The information provided in this article is for educational and informational purposes only and does not constitute professional financial, tax, or legal advice. Tax laws and regulations are subject to change. We strongly recommend consulting with a qualified Chartered Accountant (CA) or tax professional before making any decisions based on this content.

Frequently Asked Questions

Can an MSME agree to a payment term of 90 days and waive the 45-day rule?

No. For the purpose of income tax deduction, any agreement with a Micro or Small Enterprise for payment beyond 45 days is not valid. If payment is made after 45 days, the buyer will lose the tax deduction for that expense in that financial year.

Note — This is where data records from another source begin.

(** A claim survives, with its result, everything but being overwritten. *)
Lemma apply_op_claimed op s id who res :
  wf_store s -> ~ overwrites id op -> claimed id who res s -> claimed id who res (apply_op op s).
Proof.
  intros Hw Hov (r & p & held & Hr & Hp & Hh & Hi & Hres).
  destruct op as [c|now req|claim|claim cres successor]; cbn [apply_op].
  - destruct (memSave_cases c s) as [->|[Hn ->]]; [by exists r, p, held|]. exists r, p, held. split; [|done]. cbn.
    rewrite lookup_insert_ne; [done | congruence].
  - destruct (memClaimResume_cases now req s) as [->|(r' & Hr' & Hn & c & _ & ->)]; [by exists r, p, held|].
    destruct (ws_heap _ Hw id r p Hr Hp) as [_ Hlt]. exists r, p, held. cbn. split_and!; try done.
    + rewrite lookup_insert_ne; [done|]. intros E. rewrite E in Hr'. assert (r' = r) as -> by congruence.
      unfold claimOf in Hn. rewrite Hp in Hn. cbn in Hn. congruence.
    + rewrite lookup_insert_ne by lia. done.
  - destruct (memMarkResumeRunning_cases claim s) as [->|(r' & p' & held' & Hc & ->)]; [by exists r, p, held|].
    apply heldClaim_Some in Hc as (_ & _ & Hh' & _). destruct (decide (p' = p)) as [->|Hne].
    + assert (held' = held) as -> by congruence. exists r, p. eexists. cbn. rewrite lookup_insert_eq. by split_and!.
    + exists r, p, held. cbn. by rewrite lookup_insert_ne.
  - destruct (memCommit_cases claim cres successor s) as [->|(r' & p' & held' & Hc & Hnone & Hs)]; [by exists r, p, held|].
    apply heldClaim_Some in Hc as (Hr' & Hp' & Hh' & _).
    assert (Hheap : exists held2, <[p' := completedClaim held' cres]> (mw_heap s) !! p = Some held2
      /\ forall x, res = Some x -> wl_Result held2 = Some x).
    { destruct (decide (p' = p)) as [->|Hne]; [|exists held; by rewrite lookup_insert_ne].
      rewrite lookup_insert_eq. eexists. split; [done|]. intros x Hx. apply Hres in Hx. congruence. }
    destruct Hheap as (held2 & Hh2 & Hres2).
    assert (Hrec : forall (m : gmap string workflowRecord) r2,
      (wr_CheckpointID (rq_Ref (wl_Request claim)) <> id -> m !! id = Some r) ->
      (r' = r -> wo_Claim r2 = wo_Claim r /\ wo_Identity r2 = wo_Identity r) ->
      exists r3, <[wr_CheckpointID (rq_Ref (wl_Request claim)) := r2]> m !! id = Some r3
        /\ wo_Claim r3 = Some p /\ wo_Identity r3 = who).
    { intros m r2 Hm Hr2. destruct (decide (wr_CheckpointID (rq_Ref (wl_Request claim)) = id)) as [E|E].
      - rewrite E in *. rewrite lookup_insert_eq. exists r2. assert (r' = r) as Er by congruence.
        destruct (Hr2 Er) as [-> ->]. done.
      - rewrite lookup_insert_ne by done. eauto. }
    destruct Hs as [[_ ->]|(next & -> & ->)].
    + destruct (Hrec (mw_records s) r') as (r3 & ? & ? & ?); [done | by intros -> |]. by exists r3, p, held2.
    + destruct (Hrec (<[wr_CheckpointID (wf_Ref next) := mkWorkflowRecord next None "" None]> (mw_records s))
        (r' <| wo_Successor := Some next |>)) as (r3 & ? & ? & ?); [| by intros -> |].
      { intros E. rewrite lookup_insert_ne; [done|]. intros Eq. by apply Hov. }
      by exists r3, p, held2.
Qed.

Lemma evolves_claimed s s' id who res :
  rtc (evolves id) s s' -> wf_store s -> claimed id who res s -> wf_store s' /\ claimed id who res s'.
Proof.
  induction 1 as [|s1 s2 s3 Hstep _ IH]; [done|]. intros Hw Hc. destruct Hstep as [op s Hov].
  apply IH; [by apply apply_op_wf | by apply apply_op_claimed].
Qed.

Lemma calls_evolve ops s id :
  Forall (fun op => ~ overwrites id op) ops -> rtc (evolves id) s (foldl (fun s op => apply_op op s) s ops).
Proof.
  intros Ho. revert s. induction Ho as [|op ops Hop _ IH]; intros s; cbn; [apply rtc_refl|].
  eapply rtc_l; [by constructor|apply IH].
Qed.

(** A claim that was new is held from then on. *)
Lemma fresh_claim now req s s1 c :
  wf_store s -> memClaimResume now req s = (s1, (Some c, None)) -> wl_Duplicate c = false ->
  wf_store s1 /\ claimed (wr_CheckpointID (rq_Ref req)) (identity req) None s1.
Proof.
  intros Hw E Hd. split; [pose proof (apply_op_wf (OpClaimResume now req) s Hw) as Hw'; cbn in Hw'; by rewrite E in Hw'|].
  unfold memClaimResume in E. repeat case_match; simplify_eq; try done.
  eexists _, _, _. cbn. rewrite !lookup_insert_eq. by split_and!.
Qed.

(** Claiming what is held changes nothing and is never new. *)
Lemma claimed_again now req s who res s' c e :
  claimed (wr_CheckpointID (rq_Ref req)) who res s -> memClaimResume now req s = (s', (c, e)) ->
  s' = s /\ (e = None -> who = identity req /\ exists c', c = Some c' /\ wl_Duplicate c' = true
                        /\ is_Some (wl_Result c') /\ forall x, res = Some x -> wl_Result c' = Some x).
Proof.
  intros (r & p & held & Hr & Hp & Hh & Hi & Hres). unfold memClaimResume, claimOf. rewrite Hr, Hp. cbn. rewrite Hh, Hi.
  destruct (negb (who =s? identity req)) eqn:Ew;
    [repeat case_match; intros; simplify_eq; (split; [done|]); done|].
  apply negb_false_iff, str_eqb_eq in Ew.
  repeat case_match; intros; simplify_eq; (split; [done|]); try done.
  intros _. split; [done|]. eexists. split; [done|]. cbn. split_and!; [done | eauto | intros x Hx; etransitivity; [eassumption | by apply Hres]].
Qed.

(** A commit that stored its result. *)
Lemma commit_claimed claim res successor s s1 c :
  memCommitResumeResultWithSuccessor claim res successor s = (s1, (Some c, None)) -> wl_Result c = Some res ->
  claimed (wr_CheckpointID (rq_Ref (wl_Request claim))) (identity (wl_Request claim)) (Some res) s1.
Proof.
  unfold memCommitResumeResultWithSuccessor, commitClaim. intros E Hres.
  destruct (heldClaim s claim) as [[[r p] held]|] eqn:Eh; [|done]. apply heldClaim_Some in Eh as (Hrec & Hp & Hh & Hi & _).
  destruct (wl_Result held) as [old|] eqn:Eo.
  - destruct (sameWorkflowRunResult old res); [|done]. injection E as <- <-.
    exists r, p, held. split_and!; try done. intros x [= <-]. congruence.
  - repeat case_match; simplify_eq; eexists _, _, _; cbn; by rewrite !lookup_insert_eq.
Qed.

(** A new claim that was marked as running is the one the store holds. *)
Lemma fresh_running now req s s1 c s2 running :
  memClaimResume now req s = (s1, (Some c, None)) -> wl_Duplicate c = false ->
  memMarkResumeRunning c s1 = (s2, (Some running, None)) ->
  wl_Request running = req /\ wl_Result running = None /\ exists r p, heldClaim s2 running = Some (r, p, running).
Proof.
  intros E Hd Em. unfold memClaimResume in E. repeat case_match; simplify_eq; try done.
  unfold memMarkResumeRunning, heldClaim in Em. cbn in Em. rewrite !lookup_insert_eq in Em. cbn in Em.
  rewrite !lookup_insert_eq in Em. cbn in Em. rewrite !str_eqb_refl in Em. cbn in Em.
  destruct (mw_namespace s =s? ""); [done|]. injection Em as <- <-. cbn. split_and!; [done | done|].
  eexists _, _. unfold heldClaim. cbn. rewrite !lookup_insert_eq. cbn. rewrite !lookup_insert_eq. cbn.
  by rewrite !str_eqb_refl.
Qed.

(** A commit of what the store holds without a result stores the result. *)
Lemma commit_stores claim res successor s s1 c r p held :
  heldClaim s claim = Some (r, p, held) -> wl_Result held = None ->
  memCommitResumeResultWithSuccessor claim res successor s = (s1, (Some c, None)) -> wl_Result c = Some res.
Proof.
  intros Hh Hn. unfold memCommitResumeResultWithSuccessor, commitClaim. rewrite Hh, Hn.
  repeat case_match; intros; by simplify_eq.
Qed.
End claims.

(** A continuation is resumed by one request: after a claim that was new, and whatever
    saves, claims, marks and commits follow that do not overwrite its record, no later claim of the continuation is
    new; it fails, or it is the same request and gets the committed result. *)
Theorem continuation_claimed_once `{WorkflowCodec} s now req s1 c s2 now2 req2 s3 c2 e2 :
  wf_store s -> memClaimResume now req s = (s1, (Some c, None)) -> wl_Duplicate c = false ->
  rtc (evolves (wr_CheckpointID (rq_Ref req))) s1 s2 ->
  wr_CheckpointID (rq_Ref req2) = wr_CheckpointID (rq_Ref req) ->
  memClaimResume now2 req2 s2 = (s3, (c2, e2)) ->
  s3 = s2 /\ (is_Some e2 \/ identity req2 = identity req /\ exists c', c2 = Some c' /\ wl_Duplicate c' = true /\ is_Some (wl_Result c')).
Proof.
  intros Hw E1 Hd Hr Hid E2. destruct (fresh_claim _ _ _ _ _ Hw E1 Hd) as [Hw1 Hc1].
  destruct (evolves_claimed _ _ _ _ _ Hr Hw1 Hc1) as [Hw2 Hc2]. rewrite <-Hid in Hc2.
  destruct (claimed_again _ _ _ _ _ _ _ _ Hc2 E2) as [-> Hagain]. split; [done|].
  destruct e2 as [e|]; [left; eauto|]. right. destruct (Hagain eq_refl) as (Ei & c' & -> & Hdup & Hres & _). eauto 10.
Qed.

(** A committed result is final: once a commit stored a result for a claim, every
    later claim of the same request that succeeds returns that result. *)
Theorem committed_result_is_final `{WorkflowCodec} s claim res s1 c1 s2 now req s3 c2 :
  wf_store s -> memCommitResumeResult claim res s = (s1, (Some c1, None)) -> wl_Result c1 = Some res ->
  rtc (evolves (wr_CheckpointID (rq_Ref req))) s1 s2 ->
  wr_CheckpointID (rq_Ref req) = wr_CheckpointID (rq_Ref (wl_Request claim)) ->
  memClaimResume now req s2 = (s3, (c2, None)) ->
  exists c', c2 = Some c' /\ wl_Duplicate c' = true /\ wl_Result c' = Some res.
Proof.
  intros Hw E1 Hres Hr Hid E2.
  assert (Hw1 : wf_store s1).
  { pose proof (apply_op_wf (OpCommit claim res None) s Hw) as Hw1. cbn in Hw1. unfold memCommitResumeResult in E1. by rewrite E1 in Hw1. }
  pose proof (commit_claimed _ _ _ _ _ _ E1 Hres) as Hc1. rewrite <-Hid in Hc1.
  destruct (evolves_claimed _ _ _ _ _ Hr Hw1 Hc1) as [Hw2 Hc2].
  destruct (claimed_again _ _ _ _ _ _ _ _ Hc2 E2) as [_ Hagain].
  destruct (Hagain eq_refl) as (_ & c' & -> & Hdup & _ & Hx). eauto.
Qed.

(** ** The example *)

Lemma demo_wf : wf_store demoPausedStore.
Proof.
  replace demoPausedStore with (apply_op (OpSave demoContinuation) (NewMemoryWorkflowContinuationStore "demo"));
    [apply apply_op_wf, wf_new | vm_compute; reflexivity].
Qed.

(** The second claim, under another key, is a conflict. *)
Lemma continuation_claimed_once_witness :
  let other := mkWorkflowResumeRequest (rq_Ref demoResumeRequest) (rq_GraphDigest demoResumeRequest)
                 (rq_Generation demoResumeRequest) "other" "" "" "" "" "" in
  (memClaimResume 3000 other demoClaimed.1).1 = demoClaimed.1.
Proof.
  cbn zeta. destruct (memClaimResume 3000 _ demoClaimed.1) as [s3 [c2 e2]] eqn:E2.
  refine (proj1 (continuation_claimed_once demoPausedStore 2000 demoResumeRequest demoClaimed.1 demoClaim demoClaimed.1
    3000 _ s3 c2 e2 demo_wf _ _ (rtc_refl _ _) _ E2)); vm_compute; reflexivity.
Defined.

Lemma committed_result_is_final_witness :
  exists c, (memClaimResume 3000 demoResumeRequest demoCommitted.1).2.1 = Some c /\ wl_Result c = Some demoResult.
Proof.
  destruct (memClaimResume 3000 demoResumeRequest demoCommitted.1) as [s3 [c2 [e|]]] eqn:E2; [vm_compute in E2; discriminate|].
  destruct (committed_result_is_final demoClaimed.1 demoClaim demoResult demoCommitted.1 demoDone demoCommitted.1 3000
    demoResumeRequest s3 c2) as (c & -> & _ & Hc).
  - pose proof (apply_op_wf (OpClaimResume 2000 demoResumeRequest) demoPausedStore demo_wf) as W.
    cbn [apply_op] in W. unfold demoClaimed. exact W.
  - vm_compute. reflexivity.
  - vm_compute. reflexivity.
  - apply rtc_refl.
  - vm_compute. reflexivity.
  - exact E2.
  - exists c. split; [reflexivity | exact Hc].
Defined.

Does this rule apply to payments made to Medium enterprises?

No. The new tax provision for disallowance on delayed payments, as per Section 43B(h) of the Income Tax Act, applies specifically to suppliers registered as Micro and Small Enterprises. It does not extend to Medium enterprises.

What happens if a payment due on March 20th is made on April 30th?

If the payment is made beyond the statutory 15 or 45-day limit, even if it falls in the next financial year, the deduction for that expense will be disallowed in the year it was incurred (i.e., the year ending March 31st). The deduction can only be claimed in the financial year when the payment is actually made, in this case, the year starting April 1st.